__EXERCISE AIM__: Transcribe the lines from the start of the data below through the line with "Context (spec : ReplicaSpec) (n : Z).", word for word and nothing more.

======

(* ===== verification/RolePods.v ===== *)
(** * Roles that have the pods they are to have

    A role without pods, a role with one pod per replica that is kept as it is,
    and such a role whose pods are all of one class (pending, running or
    succeeded): what a round plans for them, and where the rules of the phases
    take the role. *)

From S2P Require Import Prelude GoStd Errors Regex Kube Api World ReconcilerUtils Examples Webhook Metadata Expectation.
From S2P Require Import Cache Conf Dependence NodeManager PodOrder Phase PodGroup Pod PodSlices PodCreate Service Job Controller Events.
From S2P Require Import PhaseCount RolePhase PodReconcile JobPhase FrameworkBase SimpleFrameworks Bagua Dask Tensorflow Factory.
From S2P Require Import Reconcile DefaultPolicy JobProgress.

(** ** One pod per replica *)

Section kept.
Context `{MapOrder, Kubeflow, Selectors}.
Context (spec : ReplicaSpec) (n : Z).

(** The pods of a role, in any order: one for each index, none being deleted,
    and none failed that is to be restarted. *)
Definition kept_pods (l : list Pod) : Prop :=
  ∃ pod_at : Z → Pod, l ≡ₚ pod_at <$> seqZ 0 n ∧
    ∀ i, 0 ≤ i < n → parsed_index (pod_at i) = Some i ∧ is_terminating (pod_at i) = false ∧
      (failed_pod (pod_at i) = true → restarts spec (pod_at i) = false).

Lemma slot_fmap (pod_at : Z → Pod) js i : Forall (λ j, parsed_index (pod_at j) = Some j) js →
  slot (pod_at <$> js) i = pod_at <$> filter (λ j, j = i) js.
Proof.
  unfold slot. induction 1 as [|j js Hj _ IH]; [done|]. csimpl. rewrite !filter_cons, Hj, IH.
  repeat case_decide; naive_solver.
Qed.

Lemma slot_at l pod_at i : l ≡ₚ pod_at <$> seqZ 0 n → (∀ j, 0 ≤ j < n → parsed_index (pod_at j) = Some j) →
  slot l i = if decide (0 ≤ i < n) then [pod_at i] else [].
Proof.
  intros Hl Hindex.
  assert (slot l i ≡ₚ pod_at <$> filter (λ j, j = i) (seqZ 0 n)) as Hperm.
  { rewrite <- slot_fmap; [unfold slot; by rewrite Hl|]. apply Forall_forall. intros j Hj%elem_of_seqZ. apply Hindex. lia. }
  case_decide as Hi.
  - apply Permutation_singleton_r. rewrite Hperm. change [pod_at i] with (pod_at <$> [i]). apply fmap_Permutation.
    apply NoDup_Permutation; [apply NoDup_filter, NoDup_seqZ|apply NoDup_singleton|].
    intros j. rewrite list_elem_of_filter, elem_of_seqZ, list_elem_of_singleton. naive_solver lia.
  - assert (filter (λ j, j = i) (seqZ 0 n) = []) as Hnil.
    { apply filter_nil_iff. intros j Hj%elem_of_seqZ ->. lia. }
    rewrite Hnil in Hperm. by apply Permutation_nil_r in Hperm.
Qed.

Context (l : list Pod) (Hl : kept_pods l) (Hpositive : 0 < n < 2 ^ 31).

Lemma kept_pod pod : pod ∈ l → is_terminating pod = false ∧ ∃ i, 0 ≤ i < n ∧ parsed_index pod = Some i.
Proof.
  destruct Hl as (pod_at & Hperm & Hat). rewrite Hperm. intros (i & -> & Hi%elem_of_seqZ)%list_elem_of_fmap.
  destruct (Hat i) as (? & ? & _); [lia|]. split; [done|]. exists i. split; [lia|done].
Qed.

Lemma kept_indices hi : n ≤ hi → indices_in l 0 hi.
Proof.
  intros Hhi. apply Forall_forall. intros pod Hpod i Hi. destruct (kept_pod pod Hpod) as (_ & j & ? & Hj).
  rewrite Hi in Hj. simplify_eq. lia.
Qed.

Lemma kept_reconciling : reconciling_pods spec l = l ∧ set_aside_pods spec l = [].
Proof.
  unfold reconciling_pods, set_aside_pods. case_decide; [done|]. unfold FilterAlivePods, FilterTerminatingPods.
  rewrite !FilterPods_filter. split.
  - apply list_filter_all. by intros pod [-> _]%kept_pod.
  - apply filter_nil_iff. by intros pod [-> _]%kept_pod.
Qed.

(** Nothing is to be done for them, and all of them count. *)
Lemma kept_plan phase :
  planned_creations phase spec n l = [] ∧ planned_deletions spec n l = [] ∧ validated_pods spec n l ≡ₚ l.
Proof.
  destruct (max_index_spec l n) as [Hmax _]; [lia|by apply kept_indices|]. destruct kept_reconciling as [Hrec Haside].
  destruct Hl as (pod_at & Hperm & Hat).
  assert (slots spec n l = (λ i, (i, [pod_at i])) <$> seqZ 0 n) as Hslots.
  { unfold slots. rewrite Hrec, Z.max_r by lia. apply list_fmap_ext. intros k i Hi%list_elem_of_lookup_2%elem_of_seqZ.
    rewrite (slot_at l pod_at) by (done || apply Hat). by rewrite decide_True by lia. }
  unfold planned_creations, planned_deletions, validated_pods. rewrite Hslots, Haside, Hperm. simpl.
  assert (∀ i, i ∈ seqZ 0 n → out_of_range n i = false ∧ failed_pod (pod_at i) && restarts spec (pod_at i) = false) as Hok.
  { intros i Hi%elem_of_seqZ. split; [apply bool_decide_false; lia|]. destruct (Hat i) as (_ & _ & Hf); [lia|].
    destruct (failed_pod _); [by apply Hf|done]. }
  clear -Hok. induction (seqZ 0 n) as [|i js IH]; csimpl; [by split_and!|].
  destruct (Hok i) as [-> ->]; [left|]. destruct IH as (-> & -> & IH); [intros; apply Hok; by right|].
  simpl. split_and!; [done..|by rewrite IH].
Qed.

Lemma kept_counts nm rspec c : count nm rspec (validated_pods spec n l) c = count nm rspec l c.
Proof. destruct (kept_plan "") as (_ & _ & Hperm). unfold count. by rewrite Hperm. Qed.

Lemma kept_length : Z.of_nat (length (validated_pods spec n l)) = n.
Proof.
  destruct (kept_plan "") as (_ & _ & Hperm). rewrite Hperm. destruct Hl as (pod_at & -> & _).
  rewrite length_fmap, length_seqZ. lia.
Qed.
End kept.

Lemma kept_in_place `{MapOrder, Kubeflow, Selectors, Templates, Controller} config hosts pods job rtype rspec spec n :
  role_spec (job_Spec job) rtype = Some rspec → role_ReplicaSpec rspec = Some spec → Replicas spec = Some n → 0 < n < 2 ^ 31 →
  kept_pods spec n (mine pods rtype) → templates_built config hosts job rtype spec →
  in_place config hosts pods job rtype rspec spec n.
Proof.
  intros Hr Hrs Hn Hpos Hall Hbuild. unfold in_place, creations, deletions, replica_count. simpl. rewrite Hn. simpl.
  destruct (kept_plan spec n (mine pods rtype) Hall Hpos (last_role_phase job rtype)) as (-> & -> & _).
  pose proof (kept_length spec n (mine pods rtype) Hall Hpos) as Hlen.
  split; [|done]. split; try done; [lia|apply (kept_indices spec n (mine pods rtype) Hall); lia|lia].
Qed.

(** ** Pods of one class *)

Section alike.
Context `{MapOrder, Kubeflow, Selectors}.
Context (nm : Manager) (rspec : RoleSpec) (c : pod_class) (spec : ReplicaSpec) (n : Z).

Definition all_pods (l : list Pod) : Prop :=
  ∃ pod_at : Z → Pod, l ≡ₚ pod_at <$> seqZ 0 n ∧
    ∀ i, 0 ≤ i < n → parsed_index (pod_at i) = Some i ∧ classify nm rspec (pod_at i) = Some c.

(** The class of a pod that is kept as it is. *)
Definition healthy : Prop := c ≠ CFailed ∧ c ≠ CTerminating.

Lemma classify_healthy pod : healthy → classify nm rspec pod = Some c → is_terminating pod = false ∧ failed_pod pod = false.
Proof.
  unfold classify, failed_pod. intros [Hf Ht] Hc. destruct (is_terminating pod); [congruence|]. split; [done|].
  case_decide; [congruence|]. apply bool_decide_false. intros Hphase. rewrite Hphase in Hc. vm_compute in Hc. congruence.
Qed.

Context (l : list Pod) (Hl : all_pods l) (Hc : healthy) (Hpositive : 0 < n < 2 ^ 31).

Lemma alike_kept : kept_pods spec n l.
Proof.
  destruct Hl as (pod_at & Hperm & Hat). exists pod_at. split; [done|]. intros i Hi. destruct (Hat i Hi) as [Hidx Hcl].
  destruct (classify_healthy _ Hc Hcl) as [Hterm Hfailed]. split_and!; [done..|congruence].
Qed.

Lemma alike_counts c' : count nm rspec (validated_pods spec n l) c' = if decide (c' = c) then n else 0.
Proof.
  rewrite (kept_counts spec n l alike_kept Hpositive). destruct Hl as (pod_at & Hperm & Hat). unfold count. rewrite Hperm.
  assert (∀ pod, pod ∈ pod_at <$> seqZ 0 n → classify nm rspec pod = Some c) as Hclass.
  { intros pod (i & -> & Hi%elem_of_seqZ)%list_elem_of_fmap. apply Hat. lia. }
  case_decide as Heq.
  - subst c'. rewrite list_filter_all by done. rewrite length_fmap, length_seqZ. lia.
  - assert (filter (λ pod, classify nm rspec pod = Some c') (pod_at <$> seqZ 0 n) = []) as ->; [|done].
    apply filter_nil_iff. intros pod Hp%Hclass. congruence.
Qed.

(** The rules for such a role: it does not fail; it succeeds if its pods have
    and it can, and it runs if they do. *)
Lemma alike_rule policy last phase : c = CPending ∨ c = CActive ∨ c = CSucceeded →
  role_rule rspec policy n last (count nm rspec (validated_pods spec n l)) phase →
  (last ≠ RolePhaseFailed → phase ≠ RolePhaseFailed) ∧
  (c = CSucceeded → threshold (rpolicy_Succeeded (role_RolePhasePolicy rspec)) n n → phase = RolePhaseSucceeded) ∧
  (c = CActive → phase = RolePhaseRunning) ∧
  (c = CPending → phase = if decide (last = RolePhasePending) then RolePhaseStarting else last).
Proof.
  intros Hclass. set (f := count _ _ _).
  assert (known f = n) as Hknown.
  { unfold known, f. rewrite !alike_counts. repeat case_decide; intuition congruence || lia. }
  assert (¬ threshold (rpolicy_Failed (role_RolePhasePolicy rspec)) (f CFailed) n) as Hno.
  { unfold threshold, f. rewrite alike_counts, decide_False; [lia|]. destruct Hc. congruence. }
  assert (c ≠ CSucceeded → ¬ threshold (rpolicy_Succeeded (role_RolePhasePolicy rspec)) (f CSucceeded) n) as Hnos.
  { intros Hne. unfold threshold, f. rewrite alike_counts, decide_False by congruence. lia. }
  assert (∀ c', c' = c → f c' = n) as Hown by (intros c' ->; unfold f; by rewrite alike_counts, decide_True).
  assert (c ≠ CActive → f CActive = 0) as Hactive by (intros; unfold f; rewrite alike_counts; by rewrite decide_False by congruence).
  clearbody f. intros Hrule. split_and!.
  - intros Hlast. destruct Hrule; try done. lia.
  - intros Hcc Ht. rewrite <- (Hown CSucceeded) in Ht at 1 by done. by destruct Hrule.
  - intros Hcc. specialize (Hown CActive ltac:(done)). assert (c ≠ CSucceeded) as Hne by congruence.
    destruct Hrule; try lia; tauto.
  - intros Hcc. specialize (Hactive ltac:(congruence)). assert (c ≠ CSucceeded) as Hne by congruence.
    destruct Hrule; try lia; try tauto; by case_decide.
Qed.
End alike.

(** A complete role with one pod per replica, all of one class, whose pods can be
    built. *)
Definition role_alike `{MapOrder, Kubeflow, Selectors, Templates, Controller} config hosts nm pods (c : pod_class)
    (job : AresJob) (role : string) (s : option RoleSpec) : Prop :=
  ∃ rspec spec n, s = Some rspec ∧ role_ReplicaSpec rspec = Some spec ∧ Replicas spec = Some n ∧ 0 < n < 2 ^ 31 ∧
    all_pods nm rspec c n (mine pods role) ∧ templates_built config hosts job role spec.

(** ** No pods yet *)

Section none.
Context `{Kubeflow, Selectors}.

(** One pod per replica is created, if the role may create pods. *)
Lemma no_pods_plan phase spec n : 0 < n → creates phase spec = true →
  planned_creations phase spec n [] = seqZ 0 n ∧ planned_deletions spec n [] = [] ∧ validated_pods spec n [] = [].
Proof.
  intros Hn Hc.
  assert (reconciling_pods spec [] = [] ∧ set_aside_pods spec [] = []) as [Hr Hs].
  { unfold reconciling_pods, set_aside_pods. by case_decide. }
  assert (slots spec n [] = (λ i, (i, [])) <$> seqZ 0 n) as Hslots.
  { unfold slots. rewrite Hr. do 2 f_equal. unfold max_index. simpl. lia. }
  unfold planned_creations, planned_deletions, validated_pods. rewrite Hs, Hslots. clear Hslots.
  induction (seqZ 0 n) as [|i l (IH1 & IH2 & IH3)]; [done|]. csimpl in *. rewrite Hc. simpl. by rewrite IH1, IH2, IH3.
Qed.
End none.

======

__RESULT__:
(* ===== verification/RolePods.v ===== *)
(** * Roles that have the pods they are to have

    A role without pods, a role with one pod per replica that is kept as it is,
    and such a role whose pods are all of one class (pending, running or
    succeeded): what a round plans for them, and where the rules of the phases
    take the role. *)

From S2P Require Import Prelude GoStd Errors Regex Kube Api World ReconcilerUtils Examples Webhook Metadata Expectation.
From S2P Require Import Cache Conf Dependence NodeManager PodOrder Phase PodGroup Pod PodSlices PodCreate Service Job Controller Events.
From S2P Require Import PhaseCount RolePhase PodReconcile JobPhase FrameworkBase SimpleFrameworks Bagua Dask Tensorflow Factory.
From S2P Require Import Reconcile DefaultPolicy JobProgress.

(** ** One pod per replica *)

Section kept.
Context `{MapOrder, Kubeflow, Selectors}.
Context (spec : ReplicaSpec) (n : Z).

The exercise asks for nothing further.